Wednesday, 18 April 2007

Does your inside leg have class?

Between I and me

Nothing excites the English more than to realise that the dormant class war has been jolted into an active volcano with pyroclastic flows of hints for the middle classes to burnish their airs of snobbery in ways that would make Hyacinth Bucket look common.

This was brought about by the break-up of Prince William and Kate Middleton whose greatest sin was to have a mother who responded with a "Pleased to meet you" than the proper, "How do you do?" and asked for the toilet when one does ask for the lavatory.

One remembers remodelling one's manner of speech to say "pardon" rather than bark out "What" considering that too rude for everyday conversation for which one could be accused of dumbing down.

The class frenzy in the papers

So, the Daily Telegraph which one finally persuaded the local newsagents to obtain for one's reading each morning went into overdrive on snippets of being proper enough to have truck loads of toffee on one's nose though not guaranteeing the dosh for readers to travel posh.

Things like laying down your cutlery whilst chewing; having guests wear morning dress to weddings and so on would have those striving to keep up with the Joneses in a tizzy.

However, the greatest putdown in the class war in contemporary times was delivered by Alan Clark when he said of Lord Heseltine who then was a mere Micheal Heseltine - a successful politician and multi-millionaire - a man who bought his own furniture.

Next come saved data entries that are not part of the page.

Lemma process_probe_spec cmd i (P : LWorld -> Prop) :
  (forall w x, P w -> P (mkLWorld (l_clock x) (l_trace w ++ l_trace x))) ->
  triple (fun w => safe w /\ P w) (process_probe cmd i)
    (fun r w => (safe w /\ P w) /\
       (r = Some (Some []) -> exists inv, In (GetCommandInvocation cmd i, Ok inv) w.(l_trace) /\
          jget "Status" inv = JStr "Success" /\
          exists out, jget_or "StandardOutputContent" (JStr "") inv = JStr out /\ nonblank_lines out = []))
    (fun _ => safe).
Proof.
  intros HP w [Hw Hp]. unfold process_probe, _get_command_result, try_except, bind at 1, call at 1.
  set (w1 := mkLWorld _ _).
  assert (safe w1) as Hw1 by now apply (safe_call (GetCommandInvocation cmd i) eq_refl w).
  assert (P w1) as Hp1.
  { exact (HP w (mkLWorld (l_clock w1) [(GetCommandInvocation cmd i, aws (l_trace w) (GetCommandInvocation cmd i))]) Hp). }
  destruct (aws _ _) as [inv|e] eqn:E.
  - destruct (jis_str "Success" (jget_or "Status" (JStr "Pending") inv)) eqn:Es.
    + unfold bind, lift. destruct (text _) as [out|] eqn:Et; [|exact Hw1]. cbn. split; [now split|].
      intros [= Hl]. exists inv. split; [apply in_or_app; right; now left|].
      unfold jis_str, jget_or in Es. unfold jget. destruct (jlookup "Status" inv) as [[]|]; try discriminate.
      apply String.eqb_eq in Es as <-. split; [reflexivity|]. exists out. split; [|exact Hl].
      now destruct (jget_or _ _ inv); try discriminate; injection Et as ->.
    + destruct (_ || _); (split; [now split | discriminate]).
  - destruct e as [| | | | | | | | | |code msg| | | |]; try exact Hw1.
    destruct (String.eqb code "InvocationDoesNotExist"); [|exact Hw1].
    cbn. split; [now split | discriminate].
Qed.

Lemma triple_poll {A} (J : LWorld -> Prop) (probe : L (option A)) (R : A -> LWorld -> Prop)
    (X : exn -> LWorld -> Prop) timeout interval :
  (forall n w, J w -> J (snd (sleep n w))) -> (forall w, J w -> X OutOfFuel w) ->
  triple J probe (fun r w => J w /\ forall x, r = Some x -> R x w) X ->
  triple J (poll timeout interval probe) (fun r w => J w /\ forall x, r = Some x -> R x w) X.
Proof.
  intros Hs Hf Hp. unfold poll. eapply (triple_bind _ _ _ (fun _ => J)); [now apply triple_gets|]. intros t. generalize (S (S (Z.to_nat (timeout / interval)))) (t + timeout * 1000000).
  intros n d. induction n as [|n IH]; cbn; [now apply triple_raise|].
  eapply (triple_bind _ _ _ (fun _ => J)); [now apply triple_gets|]. intros t'.
  destruct (t' <? d); [|apply triple_ret; intros w Hw; now split].
  eapply triple_bind; [exact Hp|]. intros [x|]; cbn.
  - apply triple_ret. auto.
  - eapply (triple_pre J); [|now intros w [Hw _]].
    eapply (triple_bind _ _ _ (fun _ => J)); [|intros _; exact IH].
    intros w Hw. now apply (Hs interval).
Qed.

Definition sent (i c cmd : string) (w : LWorld) : Prop :=
  exists doc r, In (SendCommand i doc c, Ok r) w.(l_trace) /\
    exists x, jindex "Command" r = Ok x /\ jindex "CommandId" x = Ok (JStr cmd).
Lemma sent_mono i c cmd w t x : sent i c cmd w -> sent i c cmd (mkLWorld t (l_trace w ++ x)).
Proof. intros (doc & r & H & Hr). exists doc, r. split; [|exact Hr]. apply in_or_app. now left. Qed.

Lemma running_spec i os :
  triple safe (_running_trading_processes i os)
    (fun r w => safe w /\ (r = Some [] -> listed_empty w.(l_trace) i)) (fun _ => safe).
Proof.
  unfold _running_trading_processes.
  eapply (triple_bind _ _ _ (fun r w => safe w /\ forall cmd, r = Some cmd -> sent i (process_check_command os) cmd w)).
  { unfold catch. eapply triple_try.
    - eapply triple_bind; [apply send_command_spec|]. intros cmd. apply triple_ret.
      intros w [Hw Hs]. split; [exact Hw|]. now intros c' [= <-].
    - intros e. destruct (is_boto e); [|now apply triple_raise].
      apply triple_ret. intros w Hw. now split. }
  intros [cmd|]; [|apply triple_ret; intros w [Hw _]; now split].
  apply (triple_pre (fun w => safe w /\ sent i (process_check_command os) cmd w));
    [|intros w [Hw Hs]; auto].
  eapply (triple_bind _ _ _ (fun r w => (safe w /\ sent i (process_check_command os) cmd w) /\
            forall x, r = Some x -> x = Some [] -> listed_empty w.(l_trace) i)).
  - apply triple_poll.
    + intros n w [Hw Hs]. split; [now apply safe_sleep | now apply sent_mono].
    + now intros w [Hw _].
    + eapply triple_weaken; [apply (process_probe_spec cmd i (sent i (process_check_command os) cmd))| | |]; auto.
      * intros w x Hs. now apply sent_mono.
      * intros r w [[Hw Hs] Hr]. split; [now split|]. intros x -> ->.
        destruct Hr as (inv & H1 & H2 & H3); [reflexivity|].
        destruct Hs as (doc & r & H4 & H5). exists os, doc, r, cmd, inv. auto.
  - intros r. apply triple_ret. intros w [[Hw _] Hr]. split; [exact Hw|].
    destruct r as [x|]; cbn; [|discriminate]. intros ->. now apply (Hr (Some [])).
Qed.

Lemma blocked_spec i os event :
  is_true event.(e_force) = force ->
  triple safe (_safe_stop_blocked i os event)
    (fun r w => safe w /\ (r = None -> force = true \/ listed_empty w.(l_trace) i)) (fun _ => safe).
Proof.
  intros Hf. unfold _safe_stop_blocked. rewrite Hf. destruct force eqn:Ef.
  { apply triple_ret. intros w Hw. split; [exact Hw|]. now left. }
  rewrite <- Ef. eapply triple_bind; [apply running_spec|].
  intros [[|p l]|]; apply triple_ret; intros w [Hw Hl]; (split; [exact Hw|]); try discriminate.
  intros _. right. now apply Hl.
Qed.
Definition stop_algo (algo_name : string) (timeout : Z) : HostM json :=
  let! pid := read_pid_file algo_name in
  let! live := match pid with
               | None => ret None
               | Some p => let! alive := is_process_running p in ret (if alive then Some p else None)
               end in
  match live with
  | None =>
      remove_pid_file algo_name ;;;
      let! t := _now_iso in
      _write_state algo_name [("status", JStr "STOPPED"); ("pid", JNull); ("last_command", JStr "STOP_ALGO");
                              ("stopped_at", JStr t)] ;;;
      ret (JObj [("algo", JStr algo_name); ("status", JStr "STOPPED"); ("pid", JNull);
                 ("message", JStr "was not running")])
  | Some p =>
      _write_state algo_name [("status", JStr "STOPPING"); ("last_command", JStr "STOP_ALGO")] ;;;
      request_stop algo_name ;;;
      let! t := monotonic in
      await_death (death_fuel timeout 500000) (t + timeout) 500000 p ;;;
      let! alive := is_process_running p in
      (when alive do
         (except (is_class "OSError") (sigkill p) (fun _ => ret tt) ;;;
          let! t := monotonic in
          await_death (death_fuel 5000000 200000) (t + 5000000) 200000 p)) ;;;
      remove_pid_file algo_name ;;;
      clear_stop_flag algo_name ;;;
      let! stopped_at := _now_iso in
      _write_state algo_name [("status", JStr "STOPPED"); ("pid", JNull); ("last_command", JStr "STOP_ALGO");
                              ("stopped_at", JStr stopped_at)] ;;;
      ret (JObj [("algo", JStr algo_name); ("status", JStr "STOPPED"); ("pid", JNull);
                 ("graceful", JBool (negb alive)); ("forced", JBool alive);
                 ("message", JStr (if alive then "force-killed after grace timeout" else "stopped gracefully"))])
  end.

Definition restart_algo (algo_name : string) : HostM json :=
  _algo_main_path algo_name ;;;
  let! results := with_start_lock algo_name
    (let! stop_result := stop_algo algo_name STOP_GRACE_TIMEOUT in
     let! start_result := _start_algo_locked algo_name in
     ret (stop_result, start_result)) in
  let '(stop_result, start_result) := results in
  let! st := lift (jindex "status" start_result) in
  ret (JObj [("algo", JStr algo_name); ("stop", stop_result); ("start", start_result); ("status", st)]).

(** ** [status] *)
(** [pid == x] of Python, exact on integers. *)
Definition f_is_integer (x : float) (n : Z) : bool :=
  match f_trunc x with Some m => (m =? n) && f_eqb (f_of_Z m) x | None => false end.
Definition json_eqb_int (n : Z) (j : json) : bool :=
  match j with
  | JInt m => n =? m
  | JBool b => n =? (if b then 1 else 0)
  | JFloat x => f_is_integer x n
  | _ => false
  end.

Definition status (algo_name : string) : HostM json :=
  _algo_main_path algo_name ;;;
  let! state := _read_state algo_name in
  let! pid := read_pid_file algo_name in
  let! live := match pid with
               | None => ret false
               | Some p => is_process_running p
               end in
  match pid with
  | Some p =>
      if live then
        let! st := lift (dict_get "status" state) in
        let! stale := if negb (jis_str "RUNNING" st) then ret true
                      else let! q := lift (dict_get "pid" state) in ret (negb (json_eqb_int p q)) in
        let! state := if stale
                      then _write_state algo_name [("status", JStr "RUNNING"); ("pid", JInt p)]
                      else ret state in
        let! started_at := lift (dict_get "started_at" state) in
        ret (JObj [("algo", JStr algo_name); ("status", JStr "RUNNING"); ("pid", JInt p);
                   ("started_at", started_at); ("last_heartbeat", JNull)])
      else
        remove_pid_file algo_name ;;;
        let! state := _write_state algo_name [("status", JStr "ERROR"); ("pid", JNull);
                                              ("last_error", JStr "process not found (crashed?)")] in
        let! started_at := lift (dict_get "started_at" state) in
        ret (JObj [("algo", JStr algo_name); ("status", JStr "ERROR"); ("pid", JNull);
                   ("started_at", started_at); ("message", JStr "PID file existed but process is not running")])
  | None =>
      let! last_status := lift (dict_get_or "status" (JStr "STOPPED") state) in
      let last_status := if jis_str "RUNNING" last_status then JStr "STOPPED" else last_status in
      let! started_at := lift (dict_get "started_at" state) in
      ret (JObj [("algo", JStr algo_name); ("status", last_status); ("pid", JNull);
                 ("started_at", started_at); ("last_heartbeat", JNull)])
  end.

(** ** [update_algo] *)
Record completed : Type := mkCompleted { args : list string; returncode : Z; out : string; err : string }.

The irony is not lost on anyone that many of those in aristocratic circles once had ancestors who bought their own furniture as would eventually never be said of Lord Heseltine's descendants.

The class of your suit

So imagine how I chuckled when I found an advertisement in the Telegraph about a tailor from Hong Kong elbowing his way into the turf of the Savile Row purveyors of formal menswear peddling the best of British cloth and cuts of class under-cutting Savile Row prices tremendously.

He is making the rounds of well-appointed hotels around England measuring up gentlemen for bespoke tailoring all the way from Hong Kong, it reads like a symphonic orchestra calling at theatres all around the country as opposed to pop concerts calling at rowdy stadiums.

Obviously, it is not proper to ask the price of anything indicating you cannot afford it, nor is it of the best manners to blatantly seek out bargains, seeing that is an affectation of the middle classes - this is suffocating as I swoon with a backhand to my tilted forehead - do these people live in this world?

One is not being served

The clincher in the advertisement can only be delivered verbatim - under the title - Even the price suits you, Sir (how common) one paragraph reads -

"In other words, customers can now buy two bespoke, custom and hand-stitched suits, made from fine, British or Italian cloth and measured by a master tailor for the price of one off-the-peg, chain store suit cut by a computer out of cheap fabric and sold to you by a gentleman with spiky gelled hair and who wouldn't know a side vent or a notch lapel from a PlayStation." Ouch! Ouch! Meow!

Now, if he were not making more affordable (read cheap-er) suits, he might have been a prospect for a Royal Warrant - But who says the middle classes are not smarter on the money?

If you must, Raja Fashions can have a tape measure on your inside leg sooner than you had time to smirk at the offer as you ask for gold buttons on ermine.